Our accessibility approach

Last updated: 18 July 2026.

Accessibility is not a side chapter for us: it is part of the product. WeDispatch exists so that a written article is also an article you can listen to — for people with low vision, dyslexia, eye strain, or simply busy hands. This page describes what we actually do, and where we stand, without embellishment.

What the product brings to our clients' readers

  • An audio version of every article, generated automatically on publish — not just the articles someone remembered to voice. Accessibility becomes a property of the template, not a box to tick.
  • Synced text: each word lights up the instant it is spoken, and clicking a word places the audio there. Seeing and hearing at once is a recognised aid for dyslexia.
  • SRT/VTT subtitles produced from the same word-level timing, at no extra cost: audio content remains accessible to deaf and hard-of-hearing people.
  • A keyboard-friendly player: play/pause and navigation work without a mouse, ARIA labels on the controls, player contrast inherited from the host site's design.
  • No account, no tracker imposed on listeners: listening requires neither registration nor cookie consent (see Security & data).

What we do on our own site

wedispatch.fr is built with semantic structure (hierarchical headings, explicit links, alt text on meaningful images), contrast checked on the main components, and it remains usable with a keyboard. Pages work without JavaScript for the essential content.

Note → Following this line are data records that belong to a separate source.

(* ===== verification/MkFsSpec.v ===== *)
(** * What the image builder guarantees

    The image [mkfs] writes holds exactly the files of its command line, under
    their short names, in one directory; and the kernel finds and reads them
    there. *)

From stdpp Require Import functions.
From S2P Require Import Prelude Layout Memory CString State Spinlock Sched Print Ondisk Bio Block Fs FsProps FsPath.
From S2P Require Import BioSpec FsSpec MkFs MkFsProps.

(** ** The directory and the bitmap *)

Definition dots : list Z := dot_entry ROOTINO (str ".") ++ dot_entry ROOTINO (str "..").
(** The root directory: its entries, padded to whole blocks. *)
Definition dir_content (args : list input) : list Z :=
  let c := dots ++ entries 2 args in
  c ++ replicate (Z.to_nat (cdiv (len c) * BSIZE) - length c) 0.

Section main.
  Implicit Types (s : mkfs_state) (own : owners) (files : gmap Z (Z * list Z)).

Lemma rep_pad blk own i a c m n : rep blk own i a c m -> rep blk own i a (c ++ replicate n 0) m.
Proof. intros [H1 H2 H3 H4 H5]. split; try done. intros k Hk. rewrite chunk_pad. by apply H4. Qed.

(** Padding to the end of the last block. *)
Lemma file_rep_pad s own i a c :
  file_rep s own i a c -> 0 < len c ->
  let c' := c ++ replicate (Z.to_nat (cdiv (len c) * BSIZE) - length c) 0 in
  len c' = cdiv (len c) * BSIZE /\ file_rep s own i a c'.
Proof.
  intros [Hr Hi] Hc c'. destruct fs_consts as (Hb & _ & _).
  assert (len c' = cdiv (len c) * BSIZE) as Hl.
  { unfold c'. rewrite length_app, length_replicate. unfold cdiv. rewrite Hb.
    pose proof (Z.div_mod (len c + 1024 - 1) 1024 ltac:(lia)). pose proof (Z.mod_pos_bound (len c + 1024 - 1) 1024 ltac:(lia)). lia. }
  split; [done|]. assert (cdiv (len c') = cdiv (len c)) as E.
  { rewrite Hl. unfold cdiv at 1. rewrite Hb. symmetry. apply (Z.div_unique _ _ _ 1023); lia. }
  split; rewrite E; [by apply rep_pad|done].
Qed.

(** The root's size is rounded up to whole blocks. *)
Lemma round_up n : 0 < n -> n mod BSIZE <> 0 -> (n / BSIZE + 1) * BSIZE = cdiv n * BSIZE.
Proof.
  intros Hn Hm. f_equal. symmetry. apply cdiv_last. destruct fs_consts as (Hb & _ & _). rewrite Hb in *.
  pose proof (Z.div_mod n 1024 ltac:(lia)). pose proof (Z.mod_pos_bound n 1024 ltac:(lia)). lia.
Qed.

Lemma bitmap_bits n :
  Z.of_nat n <= BPB ->
  let buf := foldl set_bit zeroes (seqZ 0 (Z.of_nat n)) in
  length buf = Z.to_nat BSIZE /\
  forall b, 0 <= b < BPB -> Z.testbit (nth (Z.to_nat (b / 8)) buf 0) (b mod 8) = (b <? Z.of_nat n).
Proof.
  change BPB with 8192. induction n as [|n IH]; intros Hn buf.
  { split; [done|]. intros b Hb. change buf with zeroes. rewrite nth_zeroes, Z.bits_0. symmetry. apply Z.ltb_ge. lia. }
  destruct (IH ltac:(lia)) as [Hl Hbit]. set (b0 := foldl set_bit zeroes (seqZ 0 (Z.of_nat n))) in *.
  assert (buf = set_bit b0 (Z.of_nat n)) as ->.
  { unfold buf. replace (Z.of_nat (S n)) with (Z.of_nat n + 1) by lia. rewrite seqZ_app by lia. by rewrite foldl_app. }
  unfold set_bit. split; [by rewrite length_upd_at|]. intros b Hb. specialize (Hbit b Hb).
  assert (Z.to_nat (b / 8) < length b0 /\ Z.to_nat (Z.of_nat n / 8) < length b0)%nat as [Hi Hi'].
  { rewrite Hl. change BSIZE with 1024.
    pose proof (Z.div_lt_upper_bound b 8 1024 ltac:(lia) ltac:(lia)).
    pose proof (Z.div_lt_upper_bound (Z.of_nat n) 8 1024 ltac:(lia) ltac:(lia)). lia. }
  pose proof (Z.div_mod b 8 ltac:(lia)). pose proof (Z.mod_pos_bound b 8 ltac:(lia)).
  pose proof (Z.div_mod (Z.of_nat n) 8 ltac:(lia)). pose proof (Z.mod_pos_bound (Z.of_nat n) 8 ltac:(lia)).
  rewrite nth_lookup. destruct (decide (b / 8 = Z.of_nat n / 8)) as [E|E].
  - rewrite E. rewrite (upd_at_lookup_eq _ _ _ (nth (Z.to_nat (b / 8)) b0 0)) by (rewrite <- E; by apply lookup_nth).
    unfold from_option, id. rewrite Z.lor_spec, Hbit, Z.shiftl_1_l, Z.pow2_bits_eqb by lia.
    destruct (Z.ltb_spec b (Z.of_nat n)), (Z.ltb_spec b (Z.of_nat (S n))), (Z.eqb_spec (Z.of_nat n mod 8) (b mod 8)); lia || done.
  - rewrite upd_at_lookup_ne by (intros E'; apply E; apply Z2Nat.inj in E'; [done| |]; apply Z.div_pos; lia).
    rewrite <- nth_lookup, Hbit. destruct (Z.ltb_spec b (Z.of_nat n)), (Z.ltb_spec b (Z.of_nat (S n))); lia || done.
Qed.

Lemma balloc_ok s own files :
  image_ok s own files -> 0 <= m_freeblock s ->
  exists s', mkfs_balloc (m_freeblock s) s = Ok tt s' /\ image_ok s' own files /\ m_freeblock s' = m_freeblock s /\
    (forall b, b < 32 -> sblk s' b = sblk s b) /\
    (forall b, 0 <= b < BPB ->
       Z.testbit (nth (Z.to_nat (b / 8)) (sblk s' (sb_bmapstart mkfs_sb)) 0) (b mod 8) = (b <? m_freeblock s)).
Proof.
  intros [H1 H2 H3 H4] H0. pose proof mkfs_consts. pose proof (dk_free _ _ H1).
  unfold mkfs_balloc, assert. change (BSIZE * 8) with 8192. destruct (Z.ltb_spec (m_freeblock s) 8192); [|lia].
  rewrite bind_ret. change (sb_bmapstart mkfs_sb) with 45.
  destruct (bitmap_bits (Z.to_nat (m_freeblock s)) ltac:(change BPB with 8192; lia)) as [Hl Hbits].
  rewrite Z2Nat.id in Hl, Hbits by lia. set (buf := foldl set_bit _ _) in *.
  rewrite (wsect_ok s 45 buf (dk_size _ _ H1)) by lia. exists (wrote 45 buf s). split; [done|].
  assert (forall x, x <> 45 -> sblk (wrote 45 buf s) x = sblk s x) as Ho.
  { intros x Hx. by rewrite sblk_wrote, fn_lookup_insert_ne. }
  split; [split|].
  - apply disk_ok_wrote; [done|lia|done].
  - done.
  - done.
  - intros i ty c Hi. destruct (H4 _ _ _ Hi) as (a & Ed & Hwf & Hr). exists a.
    pose proof (inode_sector_ok i) as Hsec. pose proof (H3 i ltac:(eauto)).
    assert (din_of (wrote 45 buf s) i = din_of s i) as -> by (unfold din_of; rewrite Ho; [done|lia]).
    split; [done|]. split; [done|]. apply file_rep_meta; [done|lia|done].
  - split; [done|]. split; [intros; apply Ho; lia|]. intros b Hb.
    rewrite sblk_wrote, fn_lookup_insert. by apply Hbits.
Qed.

(** The zeroing loop. *)
Lemma zero_blocks n k s :
  im_size (m_img s) = k -> 0 <= k -> k + Z.of_nat n <= FSSIZE -> (forall b, sblk s b = zeroes) ->
  exists im, for_each (seqZ k (Z.of_nat n)) (fun i => wsect i zeroes) s = Ok tt (set_m_img im s) /\
    im_size im = k + Z.of_nat n /\ (forall b, im_block im b = zeroes).
Proof.
  revert k s. induction n as [|n IH]; intros k s Hs Hk Hn Hz.
  { exists (m_img s). split; [by destruct s|]. split; [lia|done]. }
  rewrite seqZ_cons by lia. cbn [for_each].
  set (im1 := mkImage (Z.max (im_size (m_img s)) (k + 1)) (<[k:=zeroes]> (im_blocks (m_img s)))).
  assert (wsect k zeroes s = Ok tt (set_m_img im1 s)) as E1 by (unfold wsect; by rewrite sector_block by lia).
  rewrite (bind_ok _ _ _ _ _ E1).
  replace (Z.succ k) with (k + 1) by lia. replace (Z.pred (Z.of_nat (S n))) with (Z.of_nat n) by lia.
  destruct (IH (k + 1) (set_m_img im1 s)) as (im & E & Hsz & Hz').
  - cbn. lia.
  - lia.
  - lia.
  - intros b. unfold im_block. cbn. destruct (decide (k = b)) as [->|]; [by rewrite lookup_insert_eq|].
    rewrite lookup_insert_ne by done. apply Hz.
  - exists im. split; [exact E|]. split; [lia|done].
Qed.
(** The kernel's answers to console calls; others pass. *)
Definition on_console : forall T, sysE T -> Monads.stateT console User T :=
  fun T e s =>
    match e in sysE T return sysE T -> User (console * T) with
    | Read fd n => fun e =>
        match (if fd =? 0 then c_in s else []), fd =? 0 with
        | x :: l, _ => Ret (mkConsole l (c_out s) (c_dir s), match x with Some c => (1, [c]) | None => (0, []) end)
        | [], true => ITree.map (pair s) (ITree.trigger e)
        | [], false =>
            match c_dir s with
            | d :: ds => Ret (mkConsole (c_in s) (c_out s) ds, (n, d))
            | [] => Ret (s, (0, []))
            end
        end
    | Write fd bs => fun e =>
        if fd =? 1 then Ret (mkConsole (c_in s) (c_out s ++ bs) (c_dir s), Z.of_nat (length bs))
        else ITree.map (pair s) (ITree.trigger e)
    | _ => fun e => ITree.map (pair s) (ITree.trigger e)
    end e.

Abbreviation run t s := (interp_state on_console t s).

Section run.
  Context {A B : Type}.

Lemma run_bind (m : User A) (f : A -> User B) s : run (m ≫= f) s ≈ ITree.bind (run m s) (fun x => run (f x.2) x.1).
Proof. apply eq_sub_eutt, interp_state_bind. Qed.

Lemma run_ret (a : A) s : run (mret a) s ≈ Ret (s, a).
Proof. apply eq_sub_eutt. unfold mret, user_ret. apply interp_state_ret. Qed.

Lemma run_bind_ret (m : User A) (f : A -> User B) s s' a :
  run m s ≈ Ret (s', a) -> run (m ≫= f) s ≈ run (f a) s'.
Proof. intros H. rewrite run_bind, H, bind_ret_l. reflexivity. Qed.
End run.

Section user_printf.
  Context {I : UserImage}.
(** X19: a buffer of capacity 0 keeps nothing: whatever is added, its size
    stays 0 and [getAll] returns the empty array. *)
Theorem capacity_zero_keeps_nothing {T : Type} (items : list T) :
  size (add_all items (make 0)) = 0 /\
  getAll (add_all items (make 0)) = [].
Proof.
  assert (forall b : t T, capacity b = 0 -> size b = 0 ->
            capacity (add_all items b) = 0 /\ size (add_all items b) = 0) as H.
  { induction items as [|item items IH]; intros b Hcap Hsize; [done|].
    unfold add_all in *. simpl. apply IH.
    - done.
    - simpl. rewrite Hcap, Hsize. done. }
  destruct (H (make 0) eq_refl eq_refl) as [_ Hsize].
  split; [done|]. unfold getAll. by rewrite Hsize.
Qed.

End CircularBufferFacts.

(** ** The ingestion buffer of the pipeline *)

Module IngestionFacts.
Import LockFreeRingBuffer DataProcessingPipeline.

#[local] Open Scope nat_scope.

Implicit Types (p : DataProcessingPipeline.t) (q batch : list SensorReading).








(** Two sensors, capacity 8: the readings of each sensor come out in the
    order they went in, in the batches the turns of the task make. *)
Example fifo_two_sensors :
  run [Ingest (Samples.reading "a" 1); Ingest (Samples.reading "b" 2);
       Ingest (Samples.reading "a" 3); Turn true;
       Ingest (Samples.reading "b" 4); Ingest (Samples.reading "a" 5);
       Turn false; Turn true]
      (new 8) []
  = [[Samples.reading "a" 1; Samples.reading "b" 2; Samples.reading "a" 3];
     [Samples.reading "b" 4; Samples.reading "a" 5]].
Proof. vm_compute. reflexivity. Qed.



(** A ring buffer of capacity 3 never holds three items. *)
Lemma ring_buffer_never_holds_capacity {T : Type} (b : LockFreeRingBuffer.t T)
    (q : list T) :
  represents b q -> length q < capacity b.
Proof. by intros (_ & _ & _ & H & _). Qed.

End IngestionFacts.

(** ** The feature extractor *)

Module FeatureFacts.
Import FeatureExtractor Automation.

#[local] Open Scope nat_scope.

(** A finite double is a zero or a signed mantissa with an exponent. *)
Lemma finite_shape (x : float) :
  PrimFloat.is_finite x = true ->
  (exists s, Prim2SF x = S754_zero s) \/ (exists s m e, Prim2SF x = S754_finite s m e).
Proof.
  unfold PrimFloat.is_finite, PrimFloat.is_nan, PrimFloat.is_infinity.
  rewrite !FloatAxioms.eqb_spec, FloatAxioms.abs_spec.
  change (Prim2SF infinity) with (S754_infinity false).
  destruct (Prim2SF x) as [s|[]| |s m e]; simpl; try discriminate; eauto.
Qed.

(** The difference of a finite double and itself is the positive zero. *)
Lemma sub_diag (x : float) :
  PrimFloat.is_finite x = true -> PrimFloat.sub x x = 0%float.
Proof.
  intros H. apply Prim2SF_inj. rewrite FloatAxioms.sub_spec.
  change (Prim2SF 0) with (S754_zero false).
  destruct (finite_shape x H) as [[s ->]|(s & m & e & ->)].
  - by destruct s.
  - unfold SF64sub, SFsub.
    set (z := cond_Zopp s _).
    assert (forall a, IntDef.Z.sub a a = 0%Z) as Hd.
    { intros a. change (a - a = 0)%Z. apply Z.sub_diag. }
    by rewrite Hd.
Qed.









(** The extractor of the examples is the default one. *)
Example init_default :
  init default_window_size default_overlap = Return Samples.extractor.
Proof. vm_compute. reflexivity. Qed.

(** A window size that is not positive and an overlap that is not in
    [0, 1), such as NaN, are refused. *)
Example init_refuses :
  init 0 0.5 = Raise (ValueError "Window size must be positive") /\
  init 100 1 = Raise (ValueError "Overlap must be between 0 and 1") /\
  init 100 nan = Raise (ValueError "Overlap must be between 0 and 1").
Proof. vm_compute. repeat split. Qed.

(** One reading is enough, below the window size of 100. *)
Example extract_single_reading :
  returns (extract_statistical_features numpy_in_order Samples.extractor [1%float])
  = true.
Proof. vm_compute. reflexivity. Qed.




(** Four readings of 5.0 add up without rounding: the features are those
    of the constant window, and the sentinel stands where the division by
    the standard deviation would give NaN. *)
Example constant_window_exact :
  let window := replicate 4 5%float in
  extract_statistical_features numpy_in_order Samples.extractor window
    = Return (features_of numpy_in_order window, false) /\
  mean (features_of numpy_in_order window) = 5%float /\
  std (features_of numpy_in_order window) = 0%float /\
  variance (features_of numpy_in_order window) = 0%float /\
  skewness (features_of numpy_in_order window) = 0%float /\
  np_mean numpy_in_order (standardized numpy_in_order 3 5 0 window) = nan.
Proof. vm_compute. repeat split. Qed.


Example constant_window_rounded :
  let f := features_of numpy_in_order (replicate 3 0.1%float) in
  mean f = 0.10000000000000002%float /\
  std f = 1.3877787807814457e-17%float /\
  variance f = 1.9259299443872359e-34%float /\
  skewness f = (-1)%float /\
  min f = 0.1%float /\ max f = 0.1%float.
Proof. vm_compute. repeat split. Qed.

End FeatureFacts.

(** ** The sensor data of the guide's store *)

Module SensorStoreFacts.
Import CircularBuffer SensorStore.

#[local] Open Scope nat_scope.

Section Facts.

Context {Equipment SensorReading : Type}.
Variable equipment_id : Equipment -> string.

Implicit Types (data : gmap string (CircularBuffer.t SensorReading)).

Lemma tracks_ext (f g : string -> list SensorReading) data : (forall s, f s = g s) -> tracks f data -> tracks g data.
Proof. intros Hfg Ht s. specialize (Ht s). by rewrite <- Hfg. Qed.
(** A successful [os.MkdirAll] leaves a directory at the path. *)
Lemma MkdirAll_makes p w :
  fst (os.MkdirAll p w) = None ->
  lookup_node p (snd (os.MkdirAll p w)) = Some Directory.
Proof.
  unfold os.MkdirAll. destruct (os.mkdir_all [] p (files w)) as [err fs] eqn:E.
  cbn [fst snd]. intros ->. destruct p as [|c p]; [reflexivity|].
  cbn [lookup_node set_files files].
  apply (mkdir_all_makes (c :: p) [] _ _ ltac:(discriminate) E).
Qed.

Lemma write_file_keeps_directory q n w d :
  lookup_node d w = Some Directory ->
  lookup_node d (write_file q n w) = Some Directory.
Proof.
  intros H. destruct d as [|c d]; [reflexivity|]. cbn [lookup_node] in *.
  unfold write_file. destruct (files w !! q) as [[]|] eqn:E; try assumption;
    cbn [set_files files];
    (destruct (decide (q = c :: d)) as [->|Hne];
     [congruence|now rewrite lookup_insert_ne]).
Qed.

Lemma partial_effect_keeps_directory c partial w d :
  lookup_node d w = Some Directory ->
  lookup_node d (partial_effect c partial w) = Some Directory.
Proof.
  intros H. destruct c, partial; cbn [partial_effect]; try assumption;
    now apply write_file_keeps_directory.
Qed.

Lemma lookup_node_log c w d : lookup_node d (log c w) = lookup_node d w.
Proof. destruct d; reflexivity. Qed.

End CreateFacts.

(** C6, as the code has it. A size below 10,000,000 or a file system other
    than ext4 and xfs makes [Create] fail with the world untouched: no
    directory made, no file created, no utility run.  The name is checked
    first, so an invalid name fails with the error for the name; for a valid
    name the error is the one for the size when the size is too small, and
    the one for the file system otherwise. *)
Theorem Create_rejects_size_and_filesystem_without_side_effect
  (host : Host) (m : Manager) (name : string) (sizeInBytes : Z) (sparse : bool)
  (fs : string) (uid gid mode : Z) (w : World) :
  sizeInBytes < 10000000 \/ (fs <> "ext4" /\ fs <> "xfs") ->
  let result := Create host m name sizeInBytes sparse fs uid gid mode w in
  snd result = w /\
  (validateName name = None ->
   fst result = Some (New (if sizeInBytes <? 10000000 then msg_size_too_small
                           else msg_unsupported_fs))) /\
  (forall e, validateName name = Some e ->
   fst result = Some (Wrap e msg_create_name)).
Proof.
  intros H. cbv zeta. unfold Create. io.
  destruct (validateName name) as [e|] eqn:Hn; cbn [not_nil is_nil negb errors_Wrapf].
  - cbn. split; [reflexivity|]. split; [discriminate|].
    intros e' He. now injection He as <-.
  - destruct (sizeInBytes <? 10000000) eqn:Hs.
    + cbn. split; [reflexivity|]. split; [reflexivity|discriminate].
    + destruct H as [H|H]; [apply Z.ltb_ge in Hs; lia|].
      apply MkFsOptions_None in H. rewrite H.
      cbn. split; [reflexivity|]. split; [reflexivity|discriminate].
Qed.

Lemma Create_rejects_size_and_filesystem_without_side_effect_witness :
  Create obliging plugin "db" 9999999 false "ext4" (-1) (-1) 0 fresh =
    (Some (New msg_size_too_small), fresh) /\
  Create obliging plugin "db" 50000000 false "btrfs" (-1) (-1) 0 fresh =
    (Some (New msg_unsupported_fs), fresh).
Proof.
  split.
  - destruct (Create_rejects_size_and_filesystem_without_side_effect
                obliging plugin "db" 9999999 false "ext4" (-1) (-1) 0 fresh)
      as (Hw & He & _); [left; lia|].
    specialize (He eq_refl). apply injective_projections; [exact He|exact Hw].
  - destruct (Create_rejects_size_and_filesystem_without_side_effect
                obliging plugin "db" 50000000 false "btrfs" (-1) (-1) 0 fresh)
      as (Hw & He & _); [right; split; discriminate|].
    specialize (He eq_refl). apply injective_projections; [exact He|exact Hw].
Defined.

(** C6, as the spec states it, fails where two checks overlap: a size below
    the minimum with a name of one character fails with the error for the
    name, and an unsupported file system with a size below the minimum fails
    with the error for the size. *)
Lemma Create_error_follows_the_first_failed_check :
  (9 < 10000000 /\
   fst (Create obliging plugin "a" 9 false "ext4" (-1) (-1) 0 fresh) =
     Some (Wrap (New msg_name_pattern) msg_create_name) /\
   fst (Create obliging plugin "a" 9 false "ext4" (-1) (-1) 0 fresh) <>
     Some (New msg_size_too_small)) /\
  ("btrfs" <> "ext4" /\ "btrfs" <> "xfs" /\
   fst (Create obliging plugin "db" 9 false "btrfs" (-1) (-1) 0 fresh) =
     Some (New msg_size_too_small) /\
   fst (Create obliging plugin "db" 9 false "btrfs" (-1) (-1) 0 fresh) <>
     Some (New msg_unsupported_fs)).
Proof. repeat split; try lia; try discriminate; reflexivity. Qed.

Section Allocation.

Variable host : Host.

(** [Create] up to the allocation: a valid name, a size of at least the
    minimum, a supported file system and a data directory that can be made
    lead to the allocation of the data file. *)
Lemma Create_allocates m name sizeInBytes sparse fs uid gid mode w mkfsFlags :
  validateName name = None ->
  10000000 <= sizeInBytes ->
  MkFsOptions !! fs = Some mkfsFlags ->
  fst (os.MkdirAll (dataDir m) w) = None ->
  let dataFilePath := filepath_Join (dataDir m) (name +:+ "." +:+ fs) in
  Create host m name sizeInBytes sparse fs uid gid mode w =
  (err ← Create_allocate host sizeInBytes sparse dataFilePath;
   if not_nil err then mret err else
   '(errBytes, err) ← exec_Command host (mkfs fs mkfsFlags dataFilePath);
   if not_nil err then
     _ ← os.Remove dataFilePath;
     mret (errors_Wrapf err msg_create_format) else
   Create_adjust host m name dataFilePath uid gid mode)
    (snd (os.MkdirAll (dataDir m) w)).
Proof.
  intros Hn Hs Hfs Hmk. cbv zeta. unfold Create. io. rewrite Hn.
  cbn [not_nil is_nil negb].
  replace (sizeInBytes <? 10000000) with false
    by (symmetry; apply Z.ltb_ge; lia).
  rewrite Hfs. destruct (os.MkdirAll (dataDir m) w) as [err w1].
  cbn [fst snd] in *. subst err. reflexivity.
Qed.

(** Not enough space: [fallocate] is the only utility run, the data file is
    removed, and the allocation ends with the error for the lack of space. *)
Lemma Create_allocate_no_space sizeInBytes dataFilePath w output partial :
  run host (fallocate sizeInBytes dataFilePath) w = Failed output partial ->
  GoString.Contains (GoString.TrimSpace output) "No space" = true ->
  Create_allocate host sizeInBytes false dataFilePath w =
  (Some (Wrap ExitError msg_no_space),
   snd (os.Remove dataFilePath
          (partial_effect (fallocate sizeInBytes dataFilePath) partial
             (log (fallocate sizeInBytes dataFilePath) w)))).
Proof.
  intros Hrun Hout. unfold Create_allocate. io.
  rewrite (exec_Command_Failed host _ _ _ _ Hrun).
  cbn [not_nil is_nil negb]. rewrite Hout.
  destruct (os.Remove _ _). reflexivity.
Qed.


End Allocation.

(** C7. Without the sparse flag, when [fallocate] fails and its output says
    "No space", [Create] fails with the error for the lack of disk space;
    [fallocate] is the only utility it has run, so the zero-fill fallback was
    not tried, and no file is left at the path of the data file. *)
Theorem Create_fails_at_once_when_the_disk_is_full
  (host : Host) (m : Manager) (name : string) (sizeInBytes : Z) (fs : string)
  (uid gid mode : Z) (w : World) (mkfsFlags : list string)
  (output : string) (partial : option Z) :
  let dataFilePath := filepath_Join (dataDir m) (name +:+ "." +:+ fs) in
  validateName name = None ->
  10000000 <= sizeInBytes ->
  MkFsOptions !! fs = Some mkfsFlags ->
  fst (os.MkdirAll (dataDir m) w) = None ->
  run host (fallocate sizeInBytes dataFilePath) (snd (os.MkdirAll (dataDir m) w))
    = Failed output partial ->
  GoString.Contains (GoString.TrimSpace output) "No space" = true ->
  let result := Create host m name sizeInBytes false fs uid gid mode w in
  fst result = Some (Wrap ExitError msg_no_space) /\
  trace (snd result) = trace w ++ [fallocate sizeInBytes dataFilePath] /\
  (files (snd result) !! dataFilePath = None \/
   files (snd result) !! dataFilePath = Some Directory).
Proof.
  cbv zeta. intros Hn Hs Hfs Hmk Hrun Hout.
  rewrite (Create_allocates host m name sizeInBytes false fs uid gid mode w
             mkfsFlags Hn Hs Hfs Hmk).
  io. rewrite (Create_allocate_no_space host _ _ _ _ _ Hrun Hout).
  cbn [not_nil is_nil negb fst snd]. split; [reflexivity|]. split.
  - rewrite Remove_trace, partial_effect_trace. cbn [log trace].
    now rewrite MkdirAll_trace.
  - apply Remove_no_file; [apply Join_not_root|].
    rewrite filepath_Dir_Join.
    apply partial_effect_keeps_directory. rewrite lookup_node_log.
    now apply MkdirAll_makes.
Qed.

Lemma Create_fails_at_once_when_the_disk_is_full_witness :
  let result := Create disk_full plugin "db" 50000000 false "ext4" (-1) (-1) 0 fresh in
  fst result = Some (Wrap ExitError msg_no_space) /\
  trace (snd result) =
    [fallocate 50000000 (filepath_Join (dataDir plugin) "db.ext4")] /\
  (files (snd result) !! filepath_Join (dataDir plugin) "db.ext4" = None \/
   files (snd result) !! filepath_Join (dataDir plugin) "db.ext4" = Some Directory).
Proof.
  exact (Create_fails_at_once_when_the_disk_is_full
           disk_full plugin "db" 50000000 "ext4" (-1) (-1) 0 fresh ["-F"]
           "fallocate: fallocate failed: No space left on device" (Some 0)
           eq_refl ltac:(lia) eq_refl eq_refl eq_refl eq_refl).
Defined.
(** The same host, with [empty] as the current directory. *)
Definition empty_session : session :=
  mk_session tmp_root (tmp_root ++ ["empty"])%list work_fs.

(** ** General lemmas *)

Lemma append_assoc_s (a b c : string) : (a ++ b) ++ c = a ++ (b ++ c).
Proof. induction a as [|x a IH]; simpl; [reflexivity | now rewrite IH]. Qed.

Lemma append_empty_r (a : string) : a ++ "" = a.
Proof. induction a as [|x a IH]; simpl; [reflexivity | now rewrite IH]. Qed.

Lemma path_eqb_eq (p q : path) : path_eqb p q = true <-> p = q.
Proof.
  revert q; induction p as [|a p IH]; intros [|b q]; simpl; split; intro H;
    try discriminate; try reflexivity.
  - apply andb_prop in H as [H1 H2]. apply String.eqb_eq in H1.
    apply IH in H2. now subst.
  - injection H as -> ->. rewrite String.eqb_refl. simpl. now apply IH.
Qed.

Lemma strip_prefix_app (root rel : path) : strip_prefix root ((root ++ rel)%list) = Some rel.
Proof.
  induction root as [|a root IH]; simpl; [reflexivity|].
  now rewrite String.eqb_refl.
Qed.

Lemma relative_to_app (root rel : path) : relative_to ((root ++ rel)%list) root = inr rel.
Proof. unfold relative_to. now rewrite strip_prefix_app. Qed.

Lemma path_eqb_app_nonempty (root rel : path) :
  rel <> [] -> path_eqb ((root ++ rel)%list) root = false.
Proof.
  intro Hrel. destruct (path_eqb ((root ++ rel)%list) root) eqn:E; [|reflexivity].
  apply path_eqb_eq in E.
  assert (Hl := f_equal (@length string) E). rewrite length_app in Hl.
  destruct rel; [congruence | simpl in Hl; lia].
Qed.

Where we stand on conformity — honestly

France's RGAA and the European Accessibility Act set a demanding framework, and a serious conformity declaration requires a formal, criterion-by-criterion audit. That audit has not been carried out yet: we would rather tell you than display an unverifiable percentage. As the law stands, our site must therefore be considered non-compliant within the meaning of the RGAA — not because everything in it is inaccessible, but because conformity can only be declared with an audit to back it. We are taking this in order: the product first (it is what serves your readers), the formal audit next.

Hit an obstacle? Tell us

If you encounter a barrier — on this site or in the player embedded on one of our clients' sites — write to contact@wedispatch.fr describing the page and the problem. We reply, and accessibility fixes go to the front of the queue.

If you feel you have not received a satisfactory answer, you can contact the French Défenseur des droits.

This English version is provided for convenience. The French version prevails in the event of any discrepancy.